Task statement >>
Send back exactly the lines from the opening line of the records below through the one with "paths, so the".

Records to process >>
(* ===== verification/GoOs.v ===== *)
(** * GoOs: the operating system as raxd's single-file protocols see it.

    The key store and the certificate store work on a few files named by fixed
    paths, so the disk is a map from path to file.  The state also carries what
    the code takes from its surroundings: the clock, the [crypto/rand] stream,
    the names [os.CreateTemp] draws, and a list of faults.  Every fallible call
    takes the next fault: [Some] makes it fail (a failed write leaves a prefix
    of its data), [None] or an exhausted list lets it go through.  [os_trace]
    keeps every earlier content of the disk, latest first, so that a theorem can
    speak about a crash between any two calls. *)

From S2P Require Import Prelude GoText.
Open Scope Z_scope.
Open Scope go_scope.

Record file := File { f_mode : Z; f_data : bytes }.

#[export] Instance file_eq_dec : EqDecision file.
Proof. solve_decision. Defined.

(** A fault: the message of the error, and how many bytes a write got through. *)
Record fault := Fault { fault_msg : string; fault_written : nat }.

Abbreviation disk := (gmap string file).

Record os := Os {
  os_files : disk;
  os_trace : list disk;
  os_now : Z;
  os_rand : nat → byte;
  os_rpos : nat;
  os_tmp : list string;
  os_faults : list (option fault);
  os_locks : list string;
}.

(** An error of a system call; [os.IsNotExist] tells the first kind apart. *)
Inductive oserr := NotExist | OsErr (msg : string).

Definition oserr_msg (e : oserr) : string :=
  match e with NotExist => "no such file or directory" | OsErr m => m end.

(** ** Field updates *)

Definition set_files (d : disk) (s : os) : os :=
  {| os_files := d; os_trace := os_files s :: os_trace s; os_now := os_now s;
     os_rand := os_rand s; os_rpos := os_rpos s; os_tmp := os_tmp s;
     os_faults := os_faults s; os_locks := os_locks s |}.

Definition set_faults (l : list (option fault)) (s : os) : os :=
  {| os_files := os_files s; os_trace := os_trace s; os_now := os_now s;
     os_rand := os_rand s; os_rpos := os_rpos s; os_tmp := os_tmp s;
     os_faults := l; os_locks := os_locks s |}.

Definition set_rpos (n : nat) (s : os) : os :=
  {| os_files := os_files s; os_trace := os_trace s; os_now := os_now s;
     os_rand := os_rand s; os_rpos := n; os_tmp := os_tmp s;
     os_faults := os_faults s; os_locks := os_locks s |}.

Definition set_tmp (l : list string) (s : os) : os :=
  {| os_files := os_files s; os_trace := os_trace s; os_now := os_now s;
     os_rand := os_rand s; os_rpos := os_rpos s; os_tmp := l;
     os_faults := os_faults s; os_locks := os_locks s |}.

Definition set_locks (l : list string) (s : os) : os :=
  {| os_files := os_files s; os_trace := os_trace s; os_now := os_now s;
     os_rand := os_rand s; os_rpos := os_rpos s; os_tmp := os_tmp s;
     os_faults := os_faults s; os_locks := l |}.

(** ** Calls *)

Definition next_fault : M os (option fault) := λ s,
  match os_faults s with
  | [] => (None, s)
  | f :: fs => (f, set_faults fs s)
  end.

(** A call that fails when a fault is due and otherwise runs. *)
Definition fallible {A} (body : M os (result oserr A)) : M os (result oserr A) :=
  let! f := next_fault in
  match f with
  | Some e => ret (Err (OsErr (fault_msg e)))
  | None => body
  end.

(** [time.Now()]. *)
Definition now : M os Z := gets os_now.

(** [rand.Read] of [n] bytes; since Go 1.24 it does not fail. *)
Definition rand_read (n : nat) : M os bytes := λ s,
  (map (λ i, os_rand s (os_rpos s + i)%nat) (seq 0 n), set_rpos (os_rpos s + n)%nat s).

(** [os.Stat]: mode and size. *)
Definition stat (p : string) : M os (result oserr (Z * Z)) :=
  fallible (λ s,
    match os_files s !! p with
    | Some f => (Ok (f_mode f, Z.of_nat (length (f_data f))), s)
    | None => (Err NotExist, s)
    end).

Definition read_file (p : string) : M os (result oserr bytes) :=
  fallible (λ s,
    match os_files s !! p with
    | Some f => (Ok (f_data f), s)
    | None => (Err NotExist, s)
    end).

(** [os.OpenFile p O_RDONLY]. *)
Definition open_read (p : string) : M os (result oserr unit) :=
  fallible (λ s,
    match os_files s !! p with
    | Some _ => (Ok tt, s)
    | None => (Err NotExist, s)
    end).

(** [os.OpenFile p (O_RDWR|O_CREATE) mode]. *)
Definition open_create (p : string) (mode : Z) : M os (result oserr unit) :=
  fallible (λ s,
    match os_files s !! p with
    | Some _ => (Ok tt, s)
    | None => (Ok tt, set_files (<[p := File mode []]> (os_files s)) s)
    end).

(** [os.CreateTemp]: mode 0600, a name no file has.  The drawn name comes from
    [os_tmp]; when the name is taken the call fails. *)
Definition create_temp (d prefix suffix : string) : M os (result oserr string) :=
  fallible (λ s,
    let n := match os_tmp s with n :: _ => n | [] => "0"%string end in
    let p := d +:+ "/" +:+ prefix +:+ n +:+ suffix in
    let s := set_tmp (tail (os_tmp s)) s in
    match os_files s !! p with
    | Some _ => (Err (OsErr "file exists"), s)
    | None => (Ok p, set_files (<[p := File 384 []]> (os_files s)) s)
    end).

(** Calls on an open file, which is named by its path: nobody renames it while
    it is open. *)
Definition update_file (p : string) (f : file → file) : M os unit := λ s,
  match os_files s !! p with
  | Some x => (tt, set_files (<[p := f x]> (os_files s)) s)
  | None => (tt, s)
  end.

Definition chmod (p : string) (mode : Z) : M os (result oserr unit) :=
  fallible (do! update_file p (λ f, File mode (f_data f)) in ret (Ok tt)).

Definition write (p : string) (data : bytes) : M os (result oserr unit) :=
  let! f := next_fault in
  match f with
  | Some e =>
      do! update_file p (λ f, File (f_mode f) (f_data f ++ take (fault_written e) data)) in
      ret (Err (OsErr (fault_msg e)))
  | None =>
      do! update_file p (λ f, File (f_mode f) (f_data f ++ data)) in ret (Ok tt)
  end.

Definition sync (p : string) : M os (result oserr unit) := fallible (ret (Ok tt)).
Definition close (p : string) : M os (result oserr unit) := fallible (ret (Ok tt)).

Definition rename (a b : string) : M os (result oserr unit) :=
  fallible (λ s,
    match os_files s !! a with
    | Some f => (Ok tt, set_files (<[b := f]> (delete a (os_files s))) s)
    | None => (Err NotExist, s)
    end).

Definition remove (p : string) : M os (result oserr unit) :=
  fallible (λ s,
    match os_files s !! p with
    | Some _ => (Ok tt, set_files (delete p (os_files s)) s)
    | None => (Err NotExist, s)
    end).

(** [syscall.Flock] on an open file, and its release; only the bookkeeping of
    held locks (who waits for whom is the subject of the lock component). *)
Definition flock (p : string) : M os (result oserr unit) :=
  fallible (λ s, (Ok tt, set_locks (p :: os_locks s) s)).
Fixpoint drop_first (p : string) (l : list string) : list string :=
  match l with
  | [] => []
  | q :: l' => if String.eqb q p then l' else q :: drop_first p l'
  end.
Definition funlock (p : string) : M os unit :=
  modify (λ s, set_locks (drop_first p (os_locks s)) s).

(** ** Rules for the calls *)

Lemma set_faults_id s : set_faults (os_faults s) s = s.
Proof. by destruct s. Qed.

Section os_rules.
Implicit Types s : os.

Lemma wp_next_fault Q s :
  (∀ l f, Q f (set_faults l s)) → wp next_fault Q s.
Proof.
  intros H. unfold wp, next_fault. destruct (os_faults s) as [|f l] eqn:E; simpl; [|done].
  specialize (H [] None). rewrite <-E in H. by rewrite set_faults_id in H.
Qed.

Lemma wp_fallible {A} (body : M os (result oserr A)) Q s :
  (∀ l m, Q (Err (OsErr m)) (set_faults l s)) →
  (∀ l, wp body Q (set_faults l s)) →
  wp (fallible body) Q s.
Proof.
  intros He Hb. unfold fallible. apply wp_bind, wp_next_fault.
  intros l [f|]; [apply He | apply Hb].
Qed.

Lemma wp_update_file p g Q s :
  (∀ x, os_files s !! p = Some x → Q tt (set_files (<[p := g x]> (os_files s)) s)) →
  (os_files s !! p = None → Q tt s) →
  wp (update_file p g) Q s.
Proof. unfold wp, update_file. intros H1 H2. destruct (os_files s !! p); eauto. Qed.

Lemma wp_create_temp d prefix suffix Q s :
  (∀ l m t, Q (Err (OsErr m)) (set_tmp t (set_faults l s))) →
  (∀ l t p, os_files s !! p = None → (∃ n, p = d +:+ "/" +:+ prefix +:+ n +:+ suffix) →
    Q (Ok p) (set_files (<[p := File 384 []]> (os_files s)) (set_tmp t (set_faults l s)))) →
  wp (create_temp d prefix suffix) Q s.
Proof.
  intros He Hok. apply wp_fallible.
  - intros l m. specialize (He l m (os_tmp s)). by destruct s.
  - intros l. unfold wp. simpl. destruct (os_files s !! _) eqn:E; simpl; eauto.
Qed.

(** A call on the open file [p], which exists. *)
Lemma wp_chmod p m x Q s :
  os_files s !! p = Some x →
  (∀ l e, Q (Err (OsErr e)) (set_faults l s)) →
  (∀ l, Q (Ok tt) (set_files (<[p := File m (f_data x)]> (os_files s)) (set_faults l s))) →
  wp (chmod p m) Q s.
Proof.
  intros Hx He Hok. apply wp_fallible; [done|]. intros l. apply wp_bind, wp_update_file; simpl.
  - intros y Hy. simplify_eq. apply Hok.
  - congruence.
Qed.

Lemma wp_write p data x Q s :
  os_files s !! p = Some x →
  (∀ l e n, Q (Err (OsErr e))
     (set_files (<[p := File (f_mode x) (f_data x ++ take n data)]> (os_files s)) (set_faults l s))) →
  (∀ l, Q (Ok tt)
     (set_files (<[p := File (f_mode x) (f_data x ++ data)]> (os_files s)) (set_faults l s))) →
  wp (write p data) Q s.
Proof.
  intros Hx He Hok. unfold write. apply wp_bind, wp_next_fault.
  intros l [f|]; apply wp_bind, wp_update_file; simpl; try congruence;
    intros y Hy; simplify_eq; [apply He | apply Hok].
Qed.

Lemma wp_sync p Q s :
  (∀ l e, Q (Err (OsErr e)) (set_faults l s)) →
  (∀ l, Q (Ok tt) (set_faults l s)) → wp (sync p) Q s.
Proof. intros He Hok. by apply wp_fallible. Qed.

Lemma wp_close p Q s :
  (∀ l e, Q (Err (OsErr e)) (set_faults l s)) →
  (∀ l, Q (Ok tt) (set_faults l s)) → wp (close p) Q s.
Proof. intros He Hok. by apply wp_fallible. Qed.

Lemma wp_rename a b x Q s :
  os_files s !! a = Some x →
  (∀ l e, Q (Err (OsErr e)) (set_faults l s)) →
  (∀ l, Q (Ok tt) (set_files (<[b := x]> (delete a (os_files s))) (set_faults l s))) →
  wp (rename a b) Q s.
Proof.
  intros Hx He Hok. apply wp_fallible; [done|]. intros l. unfold wp. simpl.
  rewrite Hx. simpl. apply Hok.
Qed.

Lemma wp_remove p Q s :
  (∀ l e, Q (Err (OsErr e)) (set_faults l s)) →
  (∀ l, os_files s !! p = None → Q (Err NotExist) (set_faults l s)) →
  (∀ l x, os_files s !! p = Some x →
     Q (Ok tt) (set_files (delete p (os_files s)) (set_faults l s))) →
  wp (remove p) Q s.
Proof.
  intros He Hn Hok. apply wp_fallible; [done|]. intros l. unfold wp. simpl.
  destruct (os_files s !! p) eqn:E; simpl; eauto.
Qed.

Lemma wp_read_file p Q s :
  (∀ l e, Q (Err (OsErr e)) (set_faults l s)) →
  (∀ l, os_files s !! p = None → Q (Err NotExist) (set_faults l s)) →
  (∀ l x, os_files s !! p = Some x → Q (Ok (f_data x)) (set_faults l s)) →
  wp (read_file p) Q s.
Proof.
  intros He Hn Hok. apply wp_fallible; [done|]. intros l. unfold wp. simpl.
  destruct (os_files s !! p) eqn:E; simpl; eauto.
Qed.

Lemma wp_open_read p Q s :
  (∀ l e, Q (Err (OsErr e)) (set_faults l s)) →
  (∀ l, os_files s !! p = None → Q (Err NotExist) (set_faults l s)) →
  (∀ l x, os_files s !! p = Some x → Q (Ok tt) (set_faults l s)) →
  wp (open_read p) Q s.
Proof.
  intros He Hn Hok. apply wp_fallible; [done|]. intros l. unfold wp. simpl.
  destruct (os_files s !! p) eqn:E; simpl; eauto.
Qed.

Lemma wp_open_create p m Q s :
  (∀ l e, Q (Err (OsErr e)) (set_faults l s)) →
  (∀ l x, os_files s !! p = Some x → Q (Ok tt) (set_faults l s)) →
  (∀ l, os_files s !! p = None →
     Q (Ok tt) (set_files (<[p := File m []]> (os_files s)) (set_faults l s))) →
  wp (open_create p m) Q s.
Proof.
  intros He Hx Hn. apply wp_fallible; [done|]. intros l. unfold wp. simpl.
  destruct (os_files s !! p) eqn:E; simpl; eauto.
Qed.

Lemma wp_flock p Q s :
  (∀ l e, Q (Err (OsErr e)) (set_faults l s)) →
  (∀ l, Q (Ok tt) (set_locks (p :: os_locks s) (set_faults l s))) →
  wp (flock p) Q s.
Proof. intros He Hok. apply wp_fallible; [done|]. intros l. apply Hok. Qed.

Lemma wp_funlock p Q s :
  Q tt (set_locks (drop_first p (os_locks s)) s) → wp (funlock p) Q s.
Proof. done. Qed.

Lemma wp_rand_read n Q s :
  (∀ b, length b = n → Q b (set_rpos (os_rpos s + n)%nat s)) → wp (rand_read n) Q s.
Proof. intros H. unfold wp. simpl. apply H. by rewrite length_map, length_seq. Qed.

Lemma wp_now Q s : Q (os_now s) s → wp now Q s.
Proof. done. Qed.
End os_rules.

(** ** Machines on which no call fails *)

(** No fault is due. *)
Definition quiet (s : os) : Prop := os_faults s = [].

Lemma wp_fallible_quiet {A} (body : M os (result oserr A)) Q s :
  quiet s → wp body Q s → wp (fallible body) Q s.
Proof.
  intros Hq H. unfold wp, fallible, bind, next_fault. rewrite Hq. exact H.
Qed.

(** A call on an open file. *)
Lemma update_quiet t f s :
  quiet s → is_Some (os_files s !! t) →
  wp (update_file t f) (λ _ s', quiet s' ∧ is_Some (os_files s' !! t)) s.
Proof.
  intros Hq [x Hx]. apply wp_update_file; [|congruence]. intros y Hy.
  split; [done|]. simpl. rewrite lookup_insert_eq. eauto.
Qed.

Solution for this problem >>
(* ===== verification/GoOs.v ===== *)
(** * GoOs: the operating system as raxd's single-file protocols see it.

    The key store and the certificate store work on a few files named by fixed
    paths, so the disk is a map from path to file.  The state also carries what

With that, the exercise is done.